Byline: GEOFFREY LAKEMAN

FOUR people were killed yesterday as torrential gales and storms again ravaged southern Britain.

Two teenage students - one the son of an England cricket boss - died when their car aquaplaned head-on into another in torrential rain.

And a couple in their sixties were found dead after their car was swept off a flimsy wooden bridge over a swollen river.

Floods returned to many areas and the awful weather brought even more delays for rail passengers.

Tara Dance, 19, and 17-year-old Alastair Tremlett were killed in the crash near Winchester, Hants.
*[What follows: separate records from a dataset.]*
Lemma keeps_shots_bind {A B} (m : PyM gworld A) (f : A → PyM gworld B) :
  keeps_shots m → (∀ a, keeps_shots (f a)) → keeps_shots (m ≫= f).
Proof.
  intros Hm Hf w. unfold mbind, pym_bind. specialize (Hm w). destruct (m w) as [[a|e] w']; simpl in *; [|done].
  by rewrite Hf.
Qed.
Lemma keeps_shots_try {A} caught (m : PyM gworld A) k :
  keeps_shots m → (∀ e, keeps_shots (k e)) → keeps_shots (try_except caught m k).
Proof.
  intros Hm Hk w. unfold try_except. specialize (Hm w). destruct (m w) as [[a|e] w']; simpl in *; [done|].
  destruct (caught e); [by rewrite Hk|done].
Qed.
Lemma keeps_shots_put f : (∀ g, shot_view {| gt := f g; sd := sd new_gworld; calls := []; enabled := true; open_fds := []; readers := [] |}
                             = shot_view {| gt := g; sd := sd new_gworld; calls := []; enabled := true; open_fds := []; readers := [] |}) →
  keeps_shots (put f).
Proof. intros Hf w. exact (Hf (gt w)). Qed.
Lemma keeps_shots_on_sd {A} (m : PyM sddir A) : keeps_shots (on_sd m).
Proof. intros w. unfold on_sd. by destruct (m (sd w)). Qed.
Ltac keep_shots := cbv zeta; repeat first
  [ apply keeps_shots_bind; [|intros ?] | apply keeps_shots_on_sd | by intros [] | apply keeps_shots_put; by intros []
  | apply keeps_shots_try; [|intros ?]
  | match goal with |- keeps_shots (match ?x with _ => _ end) => destruct x end
  | match goal with |- keeps_shots (if ?x then _ else _) => destruct x end
  | match goal with |- keeps_shots (when ?x _) => destruct x end ].

Lemma record_active_shots t : keeps_shots (_record_active local_stamp t).
Proof. unfold _record_active, set_enabled, _changed, call, modify. keep_shots. Qed.
Lemma record_inactive_shots t : keeps_shots (_record_inactive t).
Proof. unfold _record_inactive, _close_and_build, set_enabled, _changed, call, modify. keep_shots. Qed.
(** ** A stopped build does not end as done *)

Lemma prune_sub o jobs : (_prune_locked o jobs).2 ⊆ jobs.
Proof.
  revert jobs. induction o as [|x o IH]; intros jobs; cbn [_prune_locked]; [done|].
  case_match; [done|]. etrans; [apply IH|apply delete_subseteq].
Qed.
(** The job [id] was stopped before its builder ended. *)
Definition doomed (id : pystr) (w : world) : Prop :=
  id ∈ w_used w ∧
  ((∃ t, w_threads w = [t] ∧ t_job t = id ∧
         match t_phase t with Ended s _ => s = STATE_ERROR | _ => w_stop w = true end) ∨
   (∀ t, t ∈ w_threads w → t_job t ≠ id) ∧ ∀ j, w_jobs w !! id = Some j → j_state j = STATE_ERROR).
Definition doom_view (w : world) := (w_used w, w_threads w, w_stop w, w_jobs w).
Lemma doomed_view id w w' : doom_view w' = doom_view w → doomed id w → doomed id w'.
Proof. unfold doom_view, doomed. by intros [= -> -> -> ->]. Qed.
Lemma pending_view k w : doom_view (pending k w) = doom_view w.
Proof. by destruct w. Qed.

Lemma started_doomed id io w rw :
  started io w rw → Inv w → s_uuid io ∉ w_used w → doomed id w → doomed id rw.2.
Proof.
  intros Hst HI Hf [Hu Hd]. assert (s_uuid io ≠ id) as Hne by congruence.
  destruct Hst as [r f|f order jobs j t Hact Hh Hid Hpend Htj Htp Hp|f order jobs j Hact Hh Hid Hp].
  - eapply doomed_view; [|split; [exact Hu|exact Hd]]. by destruct w.
  - destruct (active_none w HI Hact) as [Hth _]. pose proof (prune_sub (w_order w ++ [s_uuid io]) (<[s_uuid io := j]> (w_jobs w))) as Hsub.
    rewrite Hp in Hsub. destruct Hd as [(t' & Ht' & _)|[_ Hj]]; [congruence|]. open_world w. cbn in *. subst th.
    split; cbn; [by right|right]. split; [intros ? ->%list_elem_of_singleton; congruence|].
    intros j' Hj'. apply (Hj j'). apply (lookup_weaken _ _ _ _ Hj') in Hsub. by rewrite lookup_insert_ne in Hsub.
  - destruct (active_none w HI Hact) as [Hth _]. pose proof (prune_sub (w_order w ++ [s_uuid io]) (<[s_uuid io := j]> (w_jobs w))) as Hsub.
    rewrite Hp in Hsub. destruct Hd as [(t' & Ht' & _)|[_ Hj]]; [congruence|]. open_world w. cbn in *. subst th.
    split; cbn; [by right|right]. split; [by intros ? ?%not_elem_of_nil|].
    intros j' Hj'. rewrite lookup_delete_ne in Hj' by done. apply (Hj j').
    apply (lookup_weaken _ _ _ _ Hj') in Hsub. by rewrite lookup_insert_ne in Hsub.
Qed.
Lemma proceed_doomed id io k w : Inv w → s_uuid io ∉ w_used w → doomed id w → doomed id (proceed io k w).
Proof.
  intros HI Hf Hd. destruct k as [|q a|q|q|q a|q|s a| | |]; cbn [proceed].
  2:{ unfold _drain_start. destruct (w_items w !! q) as [it|]; [|done].
      pose proof (started_doomed id io w _ (start_effect io (q_args it) (Some (q_session it)) w) HI Hf Hd) as Hs.
      destruct (start io _ _ w) as [[[[? c] ?]|j] w']; [case_bool_decide|]; by eapply doomed_view; [apply pending_view|]. }
  all: eapply doomed_view; [|exact Hd].
  - unfold _drain_read. repeat case_match; done || apply pending_view.
  - by destruct w.
  - rewrite pending_view. by destruct w.
  - unfold _drain_busy. case_match; rewrite pending_view; by destruct w.
  - by destruct w.
  - rewrite pending_view. unfold _enqueue. case_match; by destruct w.
  - unfold _schedule_retry. destruct w as [? ? ? ? [|? ?] ? [?|]]; done.
  - unfold _retry. rewrite pending_view. by destruct w.
  - by destruct w.
Qed.
(** An event of the build thread: of the doomed job's own, or of another one. *)
Lemma doomed_other id t w :
  doomed id w → w_threads w = [t] → t_job t ≠ id →
  ∀ f j, alter f (t_job t) (w_jobs w) !! id = Some j → j_state j = STATE_ERROR.
Proof.
  intros [_ [(t' & Ht' & Hid & _)|[_ Hj]]] Ht Hne f j; [congruence|]. rewrite lookup_alter_ne by done. apply Hj.
Qed.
Alastair's dad Tim is director of cricket at Hampshire and tour manager of the England Under 19s.

Tara, from Burley, Hants, was driving Alastair and three 18-year-old girls to a pub when her blue Peugeot careered across a dual carriageway into a BMW.

The girls were taken to hospital with serious leg and other injuries. The 58-year-old BMW driver was unhurt. Alastair was studying a sports management course at nearby Sparsholt college and wanted to be a riding instructor.

At their village home in Otterbourne, Hants, his 44-year-old dad said: "Alastair was a true horseman - he was never really into cricket. He was going to compete in the showjumping trials at Winchester on Sunday.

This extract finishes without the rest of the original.